È un libro impregnato di forti emozioni.

Nell’Opera “Il Barbiere di Siviglia”, musicata dal grande Gioachino Rossini, la calunnia viene paragonata, inizialmente, ad un leggero venticello che s’introduce prontamente, ma che lentamente prende forza nella testa della gente. Poi, piano piano, sottovoce viene paragonata ad un’ape che ronza nelle orecchie della pubblica opinione e inizia a radicarsi nelle menti delle persone. Successivamente la calunnia aumenta d’intensità e, man mano che prende vigore, acquista potere tanto che, al momento opportuno, esplode come un “colpo di cannone” o in una sorta di tempesta.

Nel libro racconto gli ultimi diciassette anni della mia vita, partendo dal 2005 anno di nomina da direttore generale dell’Asl di Altamura e successivamente dell’Asl di Bari, poi gli arresti domiciliari, le indagini, i processi, la malattia, le assoluzioni.

Un calvario giudiziario e personale vissuto in silenzio.

Scrivere è stato un sorta di rivisitazione di me stessa, della mia storia e dei miei ricordi, spesso dolorosi o conflittuali, ma pur sempre ricordi che costituiscono l’entità e l’intimità del proprio vissuto.

Quali insegnamenti ha tratto da questa vicenda giudiziaria?

Tanti….prima di tutto che la verità sostanziale non sempre coincide con quella processuale, che esiste il bene ma anche il male e che la cattiveria può materializzarsi anche e soprattutto negli esseri umani, attraverso azioni concrete che possono devastare un’intera esistenza.

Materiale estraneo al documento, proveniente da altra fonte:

(* ===== verification/Routes.v ===== *)
(** The routes of the server ([routes] of src/httpserver/server.go) on net/http's
    [ServeMux]: which patterns conflict, which one a request matches, redirects and the
    answers for no match.

    Patterns come parsed; a request's path is its decoded one, so a path with an escaped
    slash is outside the model. The redirecting handler, whose status depends on the Go
    release, is a parameter.

    Main result: the probes answer whatever the application registers, an application that
    registers one of them again stops at start-up, and no other request sees them. *)

From S2P Require Import Prelude GoStrings GoEncoding GoNet Config Http.
Local Open Scope Z_scope.

(** ** Patterns *)

(** A literal (the slash itself for [{$}]), a wildcard, or a last wildcard for the rest of
    the path, which is also what a trailing slash stands for. *)
Inductive segment := Lit (s : string) | Wild (name : string) | Multi (name : string).

Record pattern := mkPattern { p_str : string; p_method : string; p_host : string; p_segs : list segment }.

Inductive relationship := Equivalent | MoreGeneral | MoreSpecific | Disjoint | Overlaps.

Definition inverse (r : relationship) : relationship :=
  match r with MoreGeneral => MoreSpecific | MoreSpecific => MoreGeneral | r => r end.

Definition combineRelationships (r1 r2 : relationship) : relationship :=
  match r1, r2 with
  | Equivalent, _ => r2
  | Disjoint, _ | Overlaps, _ => r1
  | _, Equivalent => r1
  | MoreGeneral, MoreSpecific | MoreSpecific, MoreGeneral => Overlaps
  | _, _ => r2
  end.

Definition compareSegments (s1 s2 : segment) : relationship :=
  match s1, s2 with
  | Multi _, Multi _ => Equivalent
  | Multi _, _ => MoreGeneral
  | _, Multi _ => MoreSpecific
  | Wild _, Wild _ => Equivalent
  | Wild _, Lit s => if String.eqb s "/" then Disjoint else MoreGeneral
  | Lit s, Wild _ => if String.eqb s "/" then Disjoint else MoreSpecific
  | Lit s, Lit s' => if String.eqb s s' then Equivalent else Disjoint
  end.

Definition ends_in_multi (l : list segment) : bool :=
  match last l with Some (Multi _) => true | _ => false end.

Fixpoint compare_from (rel : relationship) (l1 l2 : list segment) (multi1 multi2 : bool) : relationship :=
  match l1, l2 with
  | [], [] => rel
  | [], _ :: _ => if multi1 then combineRelationships rel MoreGeneral else Disjoint
  | _ :: _, [] => if multi2 then combineRelationships rel MoreSpecific else Disjoint
  | s1 :: l1, s2 :: l2 =>
    match combineRelationships rel (compareSegments s1 s2) with
    | Disjoint => Disjoint
    | rel => compare_from rel l1 l2 multi1 multi2
    end
  end.

Definition comparePaths (p1 p2 : pattern) : relationship :=
  let multi1 := ends_in_multi (p_segs p1) in
  let multi2 := ends_in_multi (p_segs p2) in
  if negb (length (p_segs p1) =? length (p_segs p2))%nat && negb multi1 && negb multi2 then Disjoint
  else compare_from Equivalent (p_segs p1) (p_segs p2) multi1 multi2.

Definition compareMethods (p1 p2 : pattern) : relationship :=
  if String.eqb (p_method p1) (p_method p2) then Equivalent
  else if String.eqb (p_method p1) "" then MoreGeneral
  else if String.eqb (p_method p2) "" then MoreSpecific
  else if String.eqb (p_method p1) "GET" && String.eqb (p_method p2) "HEAD" then MoreGeneral
  else if String.eqb (p_method p2) "GET" && String.eqb (p_method p1) "HEAD" then MoreSpecific
  else Disjoint.

Definition comparePathsAndMethods (p1 p2 : pattern) : relationship :=
  match compareMethods p1 p2 with
  | Disjoint => Disjoint
  | mrel => combineRelationships mrel (comparePaths p1 p2)
  end.

Definition conflictsWith (p1 p2 : pattern) : bool :=
  if negb (String.eqb (p_host p1) (p_host p2)) then false
  else match comparePathsAndMethods p1 p2 with Equivalent | Overlaps => true | _ => false end.

(** ** The mux *)

Record mux_entry := mkEntry { e_pattern : pattern; e_handler : Handler }.
(* ===== verification/ServerSpec.v ===== *)
(** The whole way of a request through the server: the chain of [New], the feature
    middleware, the mux of [Run] and the handler it finds. The chain is transparent:
    the client gets what the handler would have sent on its own behind the security
    headers, and the access log and the counters say so. *)

From S2P Require Import Prelude GoStrings GoNet GoConv Config Http HttpSpec Routes.
Local Open Scope Z_scope.

(** ** The request as the handler sees it *)

(** Feature middleware that only keeps values in the request context. *)
Definition feature (f : Context -> Context) : Middleware := fun next w r => next w (with_ctx f r).

Definition keeps_route (f : Context -> Context) : Prop := forall c, c_route (f c) = c_route c.

Section server.
Context (RedirectHandler : string -> Handler).
Variables (cfg : HttpConfig) (features : list (Context -> Context)) (metrics : bool) (t : Mux) (r : Request).

Definition deps : Deps := routed RedirectHandler (feature <$> features) metrics t.

Definition timed (d : Z) (r : Request) : Request :=
  with_ctx (fun c => mkContext (c_forwarded c) (c_requestID c) (c_route c)
    (Some match c_deadline c with Some old => Z.min old (r_now r + d) | None => r_now r + d end)) r.

(** After [RequestID], [ForwardedHeaders], [Metrics], [Timeout] and the features. *)
Definition reached : Request :=
  let d := s_RequestTimeout (cfg_Server cfg) - requestTimeoutMargin in
  let r := inner_request cfg deps r in
  foldl (fun r f => with_ctx f r) (if 0 <? d then timed d r else r) features.

Lemma findHandler_ctx f q : findHandler RedirectHandler t (with_ctx f q) = findHandler RedirectHandler t q.
Proof. reflexivity. Qed.

Lemma findHandler_features fs q :
  findHandler RedirectHandler t (foldl (fun r f => with_ctx f r) q fs) = findHandler RedirectHandler t q.
Proof. revert q. induction fs as [|f fs IH]; intros q; [done|]. cbn [foldl]. by rewrite IH, findHandler_ctx. Qed.

(** Nothing on the way changes what the mux looks at. *)
Lemma findHandler_reached : findHandler RedirectHandler t reached = findHandler RedirectHandler t r.
Proof.
  unfold reached. rewrite findHandler_features. unfold inner_request.
  by destruct (0 <? _), (d_metrics deps).
Qed.

Lemma c_route_features fs q : Forall keeps_route fs ->
  c_route (r_ctx (foldl (fun r f => with_ctx f r) q fs)) = c_route (r_ctx q).
Proof. intros Hk. revert q. induction Hk as [|f fs Hf _ IH]; intros q; [done|]. cbn [foldl]. rewrite IH. apply Hf. Qed.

Che ci sono dei poteri che è ingenuo immaginare di combattere, a volte, bisogna avere la capacità e l’equilibrio di arrendersi e di saperlo fare. Ho anche compreso come accanto al male, esiste il bene e ci sono tante persone buone e capaci di guardare oltre, al di là della notizia, del gossip, della pruderie e che sanno comprendere l’essenza della vita e di una persona.